В самом деле, в стареющем, поразительно умном и необыкновенно широко образованном Кузмине иногда проскальзывали черты детского чистосердечия, ясности и непосредственности, какие могут быть свойственны разве только трехлетнему ребенку. (Рассказ Гумилева я записываю со слов О. Н. Гильдебрандт.)
* * *
Часто бывая на дневных чаепитиях у Михаила Алексеевича, я познакомился, вероятно, почти со всеми людьми, окружавшими его в последние годы жизни.
Самыми близкими друзьями Кузмина были в ту пору Радловы. Кузмин очень любил Анну Дмитриевну Радлову, называл ее «поэтом с большим полетом и горизонтами» и восхищался ее внешностью, в которой находил черты сходства с Линой Кавальери[24], но вместе с тем и что-то лошадиное: «Помесь лошади с Линой Кавальери». Дружба распространялась на все семейство Радловых, то есть на Сергея Эрнестовича, известного режиссера, а также на его брата Николая Эрнестовича, очень образованного и остроумного человека, превосходного критика, но неважного художника.
Впрочем, ирония Михаила Алексеевича не щадила и друзей. Про Анну Дмитриевну ему случалось говорить, что она «генеральша бестолковая», а на Николая Эрнестовича он досадовал за портрет, написанный в двадцатых годах, а позднее находившийся в Пушкинском Доме. Кузмин изображен там держащим в руках свою книгу «Нездешние вечера».
Мне, по службе в Русском музее, пришлось однажды взять этот портрет из Пушкинского Дома на какую-то выставку. Автомобиля мне, естественно, не полагалось, и я шел с Васильевского острова пешком с портретом в руках. Когда я рассказал об этом Кузмину, он посмеялся, а потом проговорил полушутя, полувсерьез, и как-то совсем по-детски:
– А я-то думал, что вы мне друг. Только подумать, вы несли в руках эту гадость, шли с ней через мост и не выбросили в Неву!

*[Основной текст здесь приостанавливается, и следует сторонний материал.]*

(** * internal/utils/utils.go of terraform-provider-civo

    A shallow embedding of the validation helpers, the ID parser, the
    string-to-int coercion and the retry loop of [package utils], together
    with the properties stated about them.

    Go strings are byte strings: they are embedded as [string] (a sequence of
    8-bit [ascii]), so [String.length] is Go's [len].  Go's [int] and
    [time.Duration] are embedded as [Z]; a nil [error] is [None]. *)

From Stdlib Require Import ZArith List Bool Ascii String Lia.
From Stdlib Require Import Numbers.DecimalString Numbers.DecimalPos.
From Stdlib Require Import Sorting.Sorted Sorting.Permutation.
Import ListNotations.

Local Open Scope string_scope.
Local Open Scope Z_scope.

#[local] Set Warnings "-register-all".

(** ** Go values the package receives or builds *)

(** The error values this package can build or pass on: [errorString] is what
    [errors.New] and [fmt.Errorf] (without a %w verb) allocate, [NumError] is
    [*strconv.NumError]. *)
Inductive error : Type :=
| errorString (s : string)
| NumError (Func Num : string) (Err : error).

(** A value of type [interface{}], as the provider SDK hands it to a
    validator: a dynamic type together with its value. *)
Inductive any : Type :=
| VNil
| VBool (b : bool)
| VInt (i : Z)
| VString (s : string)
| VList (l : list any)
| VMap (m : list (string * any)).

(** The name of the dynamic type, as the runtime prints it. *)
Definition typeName (v : any) : string :=
  match v with
  | VNil => "nil"
  | VBool _ => "bool"
  | VInt _ => "int"
  | VString _ => "string"
  | VList _ => "[]interface {}"
  | VMap _ => "map[string]interface {}"
  end.

(** What a run-time panic carries; the only one this package can raise is the
    failed single-value type assertion
    [interface conversion: interface {} is <concrete>, not <asserted>]. *)
Inductive panic : Type :=
| TypeAssertionError (concrete asserted : string).

(** A call either returns a value or panics. *)
Inductive outcome (A : Type) : Type :=
| Returns (a : A)
| Panics (p : panic).
Arguments Returns {A} a.
Arguments Panics {A} p.

Definition bind {A B : Type} (m : outcome A) (k : A -> outcome B) : outcome B :=
  match m with
  | Returns a => k a
  | Panics p => Panics p
  end.

Notation "x <- m ;; k" := (bind m (fun x => k))
  (at level 61, m at next level, right associativity).

(** [value := v.(string)]: the single-value assertion panics on a mismatch. *)
Definition assertString (v : any) : outcome string :=
  match v with
  | VString s => Returns s
  | _ => Panics (TypeAssertionError (typeName v) "string")
  end.

(** [value, ok := v.(string)]: the comma-ok assertion yields the zero value
    and [false] on a mismatch. *)
Definition assertStringOk (v : any) : string * bool :=
  match v with
  | VString s => (s, true)
  | _ => ("", false)
  end.

Module errors.
Definition New (text : string) : error := errorString text.
End errors.

Module fmt.
(** [%d] of an int. *)
Definition decimal (n : Z) : string := NilEmpty.string_of_int (Z.to_int n).

(** [fmt.Errorf(format)] for a format without verbs. *)
Definition Errorf (format : string) : error := errorString format.

(** [fmt.Sprintf(pre + "%s" + post, arg)] for a string [arg]. *)
Definition Sprintf_s (pre post arg : string) : string := pre ++ arg ++ post.

(** [fmt.Errorf(pre + "%s" + post, arg)] for a string [arg]. *)
Definition Errorf_s (pre post arg : string) : error :=
  errorString (Sprintf_s pre post arg).

(** [fmt.Errorf(pre + "%d", n)] for an int [n]. *)
Definition Errorf_d (pre : string) (n : Z) : error :=
  errorString (pre ++ decimal n).
End fmt.

(** ** package regexp, as far as the two patterns of this file need it

    The library matches rune by rune over the UTF-8 decoding of the text; the
    model matches byte by byte.  The classes of both patterns hold ASCII
    characters only, and an ASCII byte never occurs inside the encoding of
    another rune, so the two agree on every text. *)

Module regexp.

(** Parsed patterns.  A character class is a list of inclusive ranges, as in
    [regexp/syntax]. *)
Inductive Regexp : Type :=
| EmptyMatch
| CharClass (ranges : list (ascii * ascii))
| Concat (r1 r2 : Regexp)
| Alternate (r1 r2 : Regexp)
| Star (r : Regexp)
| Plus (r : Regexp)
| BeginText
| EndText.

Definition inRange (c : ascii) (r : ascii * ascii) : bool :=
  (nat_of_ascii (fst r) <=? nat_of_ascii c)%nat
  && (nat_of_ascii c <=? nat_of_ascii (snd r))%nat.

Definition inClass (ranges : list (ascii * ascii)) (c : ascii) : bool :=
  existsb (inRange c) ranges.

Section Matcher.
Variable text : list ascii.

(** Zero or more rounds of [step], each of which has to move forward. *)
Fixpoint iterate (step : nat -> list nat) (fuel : nat) (i : nat) : list nat :=
  match fuel with
  | O => [i]
  | S fuel' =>
      i :: flat_map (fun j => if (i <? j)%nat then iterate step fuel' j else [])
                    (step i)
  end.

(** The positions at which a match of [r] that starts at [i] can end. *)
Fixpoint ends (r : Regexp) (i : nat) : list nat :=
  match r with
  | EmptyMatch => [i]
  | CharClass ranges =>
      match nth_error text i with
      | Some c => if inClass ranges c then [S i] else []
      | None => []
      end
  | Concat r1 r2 => flat_map (ends r2) (ends r1 i)
  | Alternate r1 r2 => ends r1 i ++ ends r2 i
  | Star r' => iterate (ends r') (List.length text) i
  | Plus r' => flat_map (iterate (ends r') (List.length text)) (ends r' i)
  | BeginText => if (i =? 0)%nat then [i] else []
  | EndText => if (i =? List.length text)%nat then [i] else []
  end.

Definition matchesAt (r : Regexp) (i : nat) : bool :=
  match ends r i with
  | [] => false
  | _ :: _ => true
  end.
End Matcher.

(** [re.Match(b)]: does [b] contain any match of [re]?  The search is not
    anchored: a match may start at any position. *)
Definition Match (re : Regexp) (b : string) : bool :=
  let text := list_ascii_of_string b in
  existsb (matchesAt text re) (seq 0 (S (List.length text))).

(** The Perl class [\s], which is [[\t\n\f\r ]]. *)
Definition perlSpace : list (ascii * ascii) :=
  [ (ascii_of_nat 9, ascii_of_nat 10);
    (ascii_of_nat 12, ascii_of_nat 13);
    (" "%char, " "%char) ].

(** [[a-zA-Z0-9-_.]]: after the range [0-9] the hyphen is a literal. *)
Definition nameChars : list (ascii * ascii) :=
  [ ("a"%char, "z"%char); ("A"%char, "Z"%char); ("0"%char, "9"%char);
    ("-"%char, "-"%char); ("_"%char, "_"%char); ("."%char, "."%char) ].
End regexp.

(** [regexp.MustCompile(`\s+`)] *)
Definition whiteSpace : regexp.Regexp :=
  regexp.Plus (regexp.CharClass regexp.perlSpace).

(** [regexp.MustCompile(`^[a-zA-Z0-9-_.]+$`)] *)
Definition nameOnly : regexp.Regexp :=
  regexp.Concat regexp.BeginText
    (regexp.Concat (regexp.Plus (regexp.CharClass regexp.nameChars))
                   regexp.EndText).

(** ** The validators *)

(** ValidateName is a function to check if the name is valid *)
Definition ValidateName (v : any) (_ : string) : list string * list error :=
  let errs : list error := [] in
  let warns : list string := [] in
  let '(value, ok) := assertStringOk v in
  if negb ok then
    (warns, (errs ++ [fmt.Errorf "expected name to be string"])%list)
  else if regexp.Match whiteSpace value then
    (warns, (errs ++ [fmt.Errorf_s "name cannot contain whitespace. Got " "" value])%list)
  else
    (warns, errs).

(** ValidateCNIName is a function to check if the cni name is valid *)
Definition ValidateCNIName (v : any) (_ : string) : list string * list error :=
  let errs : list error := [] in
  let warns : list string := [] in
  let '(value, ok) := assertStringOk v in
  if negb ok then
    (warns, (errs ++ [fmt.Errorf "expected CNI to be string"])%list)
  else if regexp.Match whiteSpace value then
    (warns, (errs ++ [fmt.Errorf_s "CNI cannot contain whitespace. Got " "" value])%list)
  else if negb (value =? "flannel")%string && negb (value =? "cilium")%string then
    (warns, (errs ++ [fmt.Errorf "CNI plugin provided isn't valid/supported"])%list)
  else
    (warns, errs).

(** ValidateNameSize is a function to check the size of a name *)
Definition ValidateNameSize (v : any) (_ : string) : list string * list error :=
  let errs : list error := [] in
  let warns : list string := [] in
  let '(value, ok) := assertStringOk v in
  if negb ok then
    (warns, (errs ++ [fmt.Errorf "expected name to be string"])%list)
  else if regexp.Match whiteSpace value then
    (warns, (errs ++ [fmt.Errorf_s "name cannot contain whitespace. Got " "" value])%list)
  else if Z.of_nat (String.length value) >? 63 then
    (warns, (errs ++ [fmt.Errorf_d "the len of the name has to be less than 63. Got "
                                  (Z.of_nat (String.length value))])%list)
  else
    (warns, errs).

Module cty.
(** [cty.Path]; the validator ignores it. *)
Definition Path : Type := list string.
End cty.

Module diag.
Inductive Severity : Type := Error | Warning.

Record Diagnostic : Type := {
  severity : Severity;
  Summary : string;
  Detail : string
}.

Definition Diagnostics : Type := list Diagnostic.
End diag.

Definition wrongValueDiag : diag.Diagnostic :=
  {| diag.severity := diag.Error;
     diag.Summary := "wrong value";
     diag.Detail := "expected name to be string" |}.

Definition whitespaceDiag (value : string) : diag.Diagnostic :=
  {| diag.severity := diag.Error;
     diag.Summary := "cannot contain whitespace";
     diag.Detail := fmt.Sprintf_s "name cannot contain whitespace. Got " "" value |}.

Definition alphanumericDiag (value : string) : diag.Diagnostic :=
  {| diag.severity := diag.Error;
     diag.Summary := "alphanumeric characters";
     diag.Detail :=
       fmt.Sprintf_s
         "name can only contain alphanumeric characters, hyphens, underscores and dots. Got "
         "" value |}.

(** ValidateNameOnlyContainsAlphanumericCharacters validate name only contains
    alphanumeric characters, hyphens, underscores and dots.  The first
    statement is the single-value assertion; the comma-ok assertion comes
    after it. *)
Definition ValidateNameOnlyContainsAlphanumericCharacters
    (v : any) (_ : cty.Path) : outcome diag.Diagnostics :=
  value <- assertString v ;;
  let diags : diag.Diagnostics := [] in
  let '(_, ok) := assertStringOk v in
  let diags := if negb ok then (diags ++ [wrongValueDiag])%list else diags in
  let diags :=
    if regexp.Match whiteSpace value
    then (diags ++ [whitespaceDiag value])%list else diags in
  let diags :=
    if negb (regexp.Match nameOnly value)
    then (diags ++ [alphanumericDiag value])%list else diags in
  Returns diags.

(** ** package strings, as far as this file calls it

    The functions below follow the library on a non-empty pattern, which is
    what this package passes ([":"] and ["G"]).  The library's separate
    branches for an empty pattern, which cut the text into UTF-8 sequences,
    are not part of the model. *)

Module strings.

(** [s[n:]] *)
Fixpoint drop (n : nat) (s : string) : string :=
  match n, s with
  | O, _ => s
  | S n', String _ s' => drop n' s'
  | S _, EmptyString => EmptyString
  end.

(** [s[:n]] *)
Definition take (n : nat) (s : string) : string := substring 0 n s.

Definition HasPrefix (s prefix : string) : bool := String.prefix prefix s.

(** [Index] returns the index of the first instance of [substr] in [s], or
    -1 if [substr] is not present in [s]. *)
Fixpoint Index (s substr : string) : Z :=
  if HasPrefix s substr then 0
  else match s with
       | EmptyString => -1
       | String _ s' =>
           let i := Index s' substr in
           if i <? 0 then -1 else i + 1
       end.

(** The loop of [Count]: the number of non-overlapping instances. *)
Fixpoint countLoop (fuel : nat) (s substr : string) (n : Z) : Z :=
  match fuel with
  | O => n
  | S fuel' =>
      let i := Index s substr in
      if i =? -1 then n
      else countLoop fuel'
             (drop (Z.to_nat i + String.length substr) s) substr (n + 1)
  end.

Definition Count (s substr : string) : Z :=
  countLoop (S (String.length s)) s substr 0.

(** The loop of [Replace]: [n] replacements, from left to right. *)
Fixpoint replaceLoop (n : nat) (s old new : string) : string :=
  match n with
  | O => s
  | S n' =>
      let j := Z.to_nat (Index s old) in
      take j s ++ new ++ replaceLoop n' (drop (j + String.length old) s) old new
  end.

(** [Replace] returns a copy of [s] with the first [n] non-overlapping
    instances of [old] replaced by [new]; if [n < 0] there is no limit. *)
Definition Replace (s old new : string) (n : Z) : string :=
  if (old =? new)%string || (n =? 0) then s
  else
    let m := Count s old in
    if m =? 0 then s
    else
      let n := if (n <? 0) || (m <? n) then m else n in
      replaceLoop (Z.to_nat n) s old new.

(** The loop of [genSplit]: at most [n] cuts, then the rest. *)
Fixpoint splitLoop (n : nat) (s sep : string) : list string :=
  match n with
  | O => [s]
  | S n' =>
      let m := Index s sep in
      if m <? 0 then [s]
      else take (Z.to_nat m) s
             :: splitLoop n' (drop (Z.to_nat m + String.length sep) s) sep
  end.

(** [SplitN] slices [s] into substrings separated by [sep]; [n] bounds the
    number of substrings, the last one being the unsplit remainder. *)
Definition SplitN (s sep : string) (n : Z) : list string :=
  if n =? 0 then []
  else
    let n := if n <? 0 then Count s sep + 1 else n in
    let n := if n >? Z.of_nat (String.length s) + 1
             then Z.of_nat (String.length s) + 1 else n in
    splitLoop (Z.to_nat (n - 1)) s sep.

(** [Contains] reports whether [substr] is within [s]. *)
Definition Contains (s substr : string) : bool := Index s substr >=? 0.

– Почему вы считаете портрет таким плохим? – спросил я.
– Вы же его видели. Что уж тут комментировать! – ответил Михаил Алексеевич. – К тому же что за нелепая мысль изображать меня с моей собственной книгой! Я никогда не читаю моих книг. Я в них вижу одни только недостатки.
И, помолчав, прибавил:
– Впрочем, если бы эти стихи написал кто-нибудь другой, они мне, может быть, нравились бы.
Знакомые Радловых становились знакомыми и посетителями Кузмина. Это были артисты, люди театра, художники. Кузмин часто говорил, что всю свою жизнь прожил среди художников. В молодости он был близок с Сомовым и со всем кругом старшего поколения «Мира искусства», позже – с Судейкиным и особенно с Сапуновым. Все они так или иначе отразились в поэзии Кузмина, а иные имели на нее немалое влияние.